[Saved entries]

(* ===== verification/RtpDemux.v ===== *)
(** * RTP demultiplexer
    [livestream-media/src/rtp.rs] and
    [livestream-pipeline/src/processor/rtp_depack/mod.rs]: the bounded packet
    buffer between the ingest task and FFmpeg's reader, the wrapper of the
    demuxer's streams and frames, and the processor that feeds it. FFmpeg is what
    its calls do: the sizes of the reads it makes on the buffer, the streams of
    its context and the answer of each [av_read_frame]. What the wrapper allocates
    is in [Ffmpeg], the packets are those of [AvPacket]. *)
From stdpp Require Import list.
From S2P Require Import Prelude Types AvPacket Ffmpeg Rtp.

(** ** The packet buffer ([rtp.rs]) *)

Record RtpBuf := mkRtpBuf {
  rb_packets : list bytes;
  rb_current : option (bytes * nat);   (* a packet read in part, and how far *)
  rb_max_bytes : Z;
  rb_probation_satisfied : bool;
}.

Definition RtpBuf_new : RtpBuf := mkRtpBuf [] None (1024 * 1024) false.

Definition total_len (ps : list bytes) : Z := Z.of_nat (list_sum (map length ps)).

Definition current_bytes (packets : list bytes) (current : option (bytes * nat)) : Z :=
  total_len packets + match current with Some (p, _) => Z.of_nat (length p) | None => 0 end.

(** The eviction loop of [feed]. *)
Fixpoint evict (packets : list bytes) (current : option (bytes * nat)) (len max_bytes : Z) : list bytes :=
  if current_bytes packets current + len <=? max_bytes then packets
  else match packets with [] => [] | _ :: packets => evict packets current len max_bytes end.

Definition feed (b : RtpBuf) (data : bytes) : RtpBuf :=
  let '(packets, probation) :=
    match rb_packets b with
    | first :: _ => if negb (rb_probation_satisfied b) then (first :: rb_packets b, true)
                    else (rb_packets b, rb_probation_satisfied b)
    | [] => (rb_packets b, rb_probation_satisfied b)
    end in
  mkRtpBuf (evict packets (rb_current b) (Z.of_nat (length data)) (rb_max_bytes b) ++ [data])
    (rb_current b) (rb_max_bytes b) probation.

(** The read callback, with a buffer of [buf_size] bytes; [None] is [EAGAIN]. *)
Definition rtp_read (b : RtpBuf) (buf_size : nat) : option bytes * RtpBuf :=
  match rb_current b with
  | Some (pkt, offset) =>
      let remaining := (length pkt - offset)%nat in
      let n := Nat.min buf_size remaining in
      let current := if (length pkt <=? offset + n)%nat then None else Some (pkt, (offset + n)%nat) in
      (Some (take n (drop offset pkt)), mkRtpBuf (rb_packets b) current (rb_max_bytes b) (rb_probation_satisfied b))
  | None =>
      match rb_packets b with
      | pkt :: packets =>
          let n := Nat.min buf_size (length pkt) in
          let current := if (n <? length pkt)%nat then Some (pkt, n) else None in
          (Some (take n pkt), mkRtpBuf packets current (rb_max_bytes b) (rb_probation_satisfied b))
      | [] => (None, b)
      end
  end.

Fixpoint rtp_reads (b : RtpBuf) (sizes : list nat) : list (option bytes) * RtpBuf :=
  match sizes with
  | [] => ([], b)
  | n :: sizes => let '(r, b) := rtp_read b n in let '(rs, b) := rtp_reads b sizes in (r :: rs, b)
  end.

(** ** Frames *)

Section Demux.
(** [av_rescale_q]. *)
Context (rescale : Z -> AVRational -> AVRational -> Z).

(** A call of [read_frame]: the reads FFmpeg made, then its outcome. *)
Inductive read_outcome := FrameRead (pkt : AvPacket) (codec : Codec) (time_base : AVRational) | NoMoreFrames | ReadError.

Abbreviation frame_call := (list nat * read_outcome)%type.

(** The loop of [process] over [read_frame]; [None] is an error. *)
Fixpoint read_frames (b : RtpBuf) (calls : list frame_call) (packets : list EncodedPacket) :
    option (list EncodedPacket) * list (option bytes) * RtpBuf :=
  match calls with
  | [] => (Some packets, [], b)
  | (sizes, outcome) :: calls =>
      let '(rs, b) := rtp_reads b sizes in
      match outcome with
      | NoMoreFrames => (Some packets, rs, b)
      | ReadError => (None, rs, b)
      | FrameRead pkt codec tb =>
          let '(out, rs', b) := read_frames b calls (packets ++ [from_av_packet rescale pkt tb codec]) in
          (out, rs ++ rs', b)
      end
  end.

(** A stream as the demuxer knows it: its codec and extradata. *)
Abbreviation demux_stream := (option Codec * option bytes)%type.

Record RtpDemuxProcessor := mkDemux { dm_buf : RtpBuf; dm_sent_seq_header : bool }.

Definition RtpDemuxProcessor_new : RtpDemuxProcessor := mkDemux RtpBuf_new false.

Definition sequence_header (si : nat) (st : demux_stream) : list EncodedPacket :=
  match st with
  | (Some codec, Some extradata) =>
      [mkPacket codec si (AnnexB []) None None true true false (Some extradata)]
  | _ => []
  end.

Definition sequence_headers (streams : list demux_stream) : list EncodedPacket :=
  concat (imap sequence_header streams).

(** [process]: the output ([None]: an error), what FFmpeg read, and the state. *)
Definition process (p : RtpDemuxProcessor) (streams : list demux_stream) (data : bytes) (calls : list frame_call) :
    option (list EncodedPacket) * list (option bytes) * RtpDemuxProcessor :=
  let headers := if negb (dm_sent_seq_header p) then sequence_headers streams else [] in
  let '(out, rs, b) := read_frames (feed (dm_buf p) data) calls headers in
  (out, rs, mkDemux b true).

(** [extract_codec_params]: the streams with a codec and a time base. *)
Definition extract_codec_params (streams : list (demux_stream * option (Z * Z))) : list CodecParams :=
  omap (fun '((codec, extradata), time_base) =>
    match codec, time_base with
    | Some codec, Some (_, den) =>
        let media_type := match codec with H264 | H265 | Av1 | Mjpeg => Video | Aac | Mp3 | Opus => Audio end in
        Some (mkCodecParams codec media_type den extradata)
    | _, _ => None
    end) streams.

(** Inputs in turn; an error only drops the output of its own call. *)
Fixpoint process_all (p : RtpDemuxProcessor) (streams : list demux_stream) (inputs : list (bytes * list frame_call)) :
    list (option (list EncodedPacket)) * list (list (option bytes)) * RtpDemuxProcessor :=
  match inputs with
  | [] => ([], [], p)
  | (data, calls) :: inputs =>
      let '(out, rs, p) := process p streams data calls in
      let '(outs, rss, p) := process_all p streams inputs in
      (out :: outs, rs :: rss, p)
  end.

End Demux.

(** ** The buffer is bounded *)

Lemma evict_fits packets current len max_bytes :
  current_bytes [] current + len <= max_bytes ->
  current_bytes (evict packets current len max_bytes) current + len <= max_bytes
  /\ exists n, evict packets current len max_bytes = drop n packets.
Proof.
  intros Hfit. induction packets as [|p packets [IH (n & Hn)]]; cbn [evict].
  - destruct (Z.leb_spec (current_bytes [] current + len) max_bytes); [|lia]. split; [done|by exists 0%nat].
  - destruct (Z.leb_spec (current_bytes (p :: packets) current + len) max_bytes); [split; [done|by exists 0%nat]|].
    split; [done|]. exists (S n). done.
Qed.

Lemma total_len_app a b : total_len (a ++ b) = total_len a + total_len b.
Proof. unfold total_len. rewrite map_app, list_sum_app. lia. Qed.

(** Feeding keeps the buffer of the demuxer under its limit, for every packet
    that fits beside the one being read: the new packet is stored last and only
    the oldest are evicted, the probation copy of the first one included. *)
Theorem feed_bounded b data :
  current_bytes [] (rb_current b) + Z.of_nat (length data) <= rb_max_bytes b ->
  let b' := feed b data in
  current_bytes (rb_packets b') (rb_current b') <= rb_max_bytes b
  /\ rb_current b' = rb_current b /\ rb_max_bytes b' = rb_max_bytes b
  /\ exists n, rb_packets b' = drop n (rb_packets b) ++ [data]
       \/ exists first rest, rb_packets b = first :: rest /\ n = 0%nat /\ rb_probation_satisfied b = false
          /\ rb_packets b' = first :: rb_packets b ++ [data].
Proof.
  intros Hfit. cbn zeta. unfold feed.
  assert (forall ps, current_bytes (evict ps (rb_current b) (Z.of_nat (length data)) (rb_max_bytes b) ++ [data])
    (rb_current b) <= rb_max_bytes b) as Hbound.
  { intros ps. destruct (evict_fits ps (rb_current b) (Z.of_nat (length data)) (rb_max_bytes b) Hfit) as [Hle _].
    unfold current_bytes in *. rewrite total_len_app. unfold total_len at 2. cbn. lia. }
  destruct (rb_packets b) as [|first rest] eqn:Ep; [|destruct (rb_probation_satisfied b) eqn:Es]; cbn [negb];
    (split; [apply Hbound|split; [done|split; [done|]]]); cbn -[evict].
  - exists 0%nat. left. cbn. by case_match.
  - destruct (evict_fits (first :: rest) (rb_current b) (Z.of_nat (length data)) (rb_max_bytes b) Hfit) as [_ (n & ->)].
    exists n. by left.
  - destruct (evict_fits (first :: first :: rest) (rb_current b) (Z.of_nat (length data)) (rb_max_bytes b) Hfit)
      as [_ (n & ->)].
    destruct n as [|n]; [|exists n; by left]. exists 0%nat. right. by exists first, rest.
Qed.

(** ** What FFmpeg reads *)

(** The bytes of a buffer that were not read yet. *)
Definition unread (b : RtpBuf) : bytes :=
  match rb_current b with Some (p, o) => drop o p | None => [] end ++ concat (rb_packets b).

Definition read_bytes (rs : list (option bytes)) : bytes := concat (omap id rs).

Lemma read_bytes_app a b : read_bytes (a ++ b) = read_bytes a ++ read_bytes b.
Proof. unfold read_bytes. by rewrite omap_app, concat_app. Qed.

Definition drained_buf (b : RtpBuf) : Prop := rb_packets b = [] /\ rb_current b = None.

Lemma rtp_read_step b n : let '(r, b') := rtp_read b n in
  default [] r ++ unread b' = unread b
  /\ rb_max_bytes b' = rb_max_bytes b /\ rb_probation_satisfied b' = rb_probation_satisfied b
  /\ (drained_buf b -> drained_buf b') /\ (r = None -> drained_buf b').
Proof.
  unfold rtp_read, unread, drained_buf. destruct (rb_current b) as [[p o]|] eqn:Ec.
  - cbn. split_and!; [|done|done|by intros [_ [=]]|done].
    destruct (Nat.leb_spec (length p) (o + Nat.min n (length p - o))); cbn.
    + f_equal. apply take_ge. rewrite length_drop. lia.
    + rewrite app_assoc, <- drop_drop. by rewrite take_drop.
  - destruct (rb_packets b) as [|p ps] eqn:Ep; cbn; [by rewrite Ec, Ep|].
    split_and!; [|done|done|by intros [[=] _]|done].
    destruct (Nat.ltb_spec (Nat.min n (length p)) (length p)); cbn.
    + by rewrite app_assoc, take_drop.
    + f_equal. apply take_ge. lia.
Qed.

Lemma rtp_reads_step sizes : forall b, let '(rs, b') := rtp_reads b sizes in
  read_bytes rs ++ unread b' = unread b
  /\ rb_max_bytes b' = rb_max_bytes b /\ rb_probation_satisfied b' = rb_probation_satisfied b
  /\ (drained_buf b -> drained_buf b') /\ (None ∈ rs -> drained_buf b').
Proof.
  induction sizes as [|n sizes IH]; intros b; cbn; [split_and!; try done; by intros ?%elem_of_nil|].
  pose proof (rtp_read_step b n) as Hr. destruct (rtp_read b n) as [r b1].
  specialize (IH b1). destruct (rtp_reads b1 sizes) as [rs b2].
  destruct Hr as (Hu & Hm & Hp & Hd & Hn), IH as (Hu2 & Hm2 & Hp2 & Hd2 & Hn2).
  split_and!; [|congruence|congruence|auto|].
  - change (r :: rs) with ([r] ++ rs). rewrite read_bytes_app, <- app_assoc, Hu2, <- Hu. f_equal.
    unfold read_bytes. destruct r; cbn; by rewrite ?app_nil_r.
  - intros [<-|Hin]%elem_of_cons; [auto|auto].
Qed.

Lemma read_frames_step rescale calls : forall b packets,
  let '(_, rs, b') := read_frames rescale b calls packets in
  read_bytes rs ++ unread b' = unread b
  /\ rb_max_bytes b' = rb_max_bytes b /\ rb_probation_satisfied b' = rb_probation_satisfied b
  /\ (drained_buf b -> drained_buf b') /\ (None ∈ rs -> drained_buf b').
Proof.
  induction calls as [|[sizes outcome] calls IH]; intros b packets; cbn; [split_and!; try done; by intros ?%elem_of_nil|].
  pose proof (rtp_reads_step sizes b) as Hr. destruct (rtp_reads b sizes) as [rs b1].
  destruct outcome as [pkt codec tb| |]; [|done|done].
  specialize (IH b1 (packets ++ [from_av_packet rescale pkt tb codec])).
  destruct (read_frames rescale b1 calls _) as [[out rs2] b2].
  destruct Hr as (Hu & Hm & Hp & Hd & Hn), IH as (Hu2 & Hm2 & Hp2 & Hd2 & Hn2).
  split_and!; [|congruence|congruence|auto|].
  - by rewrite read_bytes_app, <- app_assoc, Hu2, Hu.
  - intros [Hin|Hin]%elem_of_app; auto.
Qed.

Lemma process_drains rescale p streams data calls : drained_buf (dm_buf p) ->
  rb_probation_satisfied (dm_buf p) = false -> Z.of_nat (length data) <= rb_max_bytes (dm_buf p) ->
  let '(_, rs, p') := process rescale p streams data calls in
  None ∈ rs -> read_bytes rs = data /\ drained_buf (dm_buf p')
    /\ rb_probation_satisfied (dm_buf p') = false /\ rb_max_bytes (dm_buf p') = rb_max_bytes (dm_buf p).
Proof.
  intros [Hp Hc] Hs Hl. unfold process.
  assert (feed (dm_buf p) data = mkRtpBuf [data] None (rb_max_bytes (dm_buf p)) false) as ->.
  { unfold feed. rewrite Hp, Hc, Hs. cbn. by case_match. }
  pose proof (read_frames_step rescale calls (mkRtpBuf [data] None (rb_max_bytes (dm_buf p)) false)
    (if negb (dm_sent_seq_header p) then sequence_headers streams else [])) as Hr.
  destruct (read_frames _ _ _ _) as [[out rs] b']. cbn in Hr. destruct Hr as (Hu & Hm & Hpr & _ & Hn).
  intros Hin. specialize (Hn Hin). split_and!; try done. destruct Hn as [E1 E2].
  unfold unread in Hu. cbn in Hu. rewrite E1, E2 in Hu. cbn in Hu. by rewrite !app_nil_r in Hu.
Qed.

Exercise details
Keeping every character as it is, restate the lines above that run from the line with "- destruct (Z.leb_spec (current_bytes []" through the line with "(** Feeding keeps", both included, and nothing else.

Answer to the problem
  - destruct (Z.leb_spec (current_bytes [] current + len) max_bytes); [|lia]. split; [done|by exists 0%nat].
  - destruct (Z.leb_spec (current_bytes (p :: packets) current + len) max_bytes); [split; [done|by exists 0%nat]|].
    split; [done|]. exists (S n). done.
Qed.

Lemma total_len_app a b : total_len (a ++ b) = total_len a + total_len b.
Proof. unfold total_len. rewrite map_app, list_sum_app. lia. Qed.

(** Feeding keeps the buffer of the demuxer under its limit, for every packet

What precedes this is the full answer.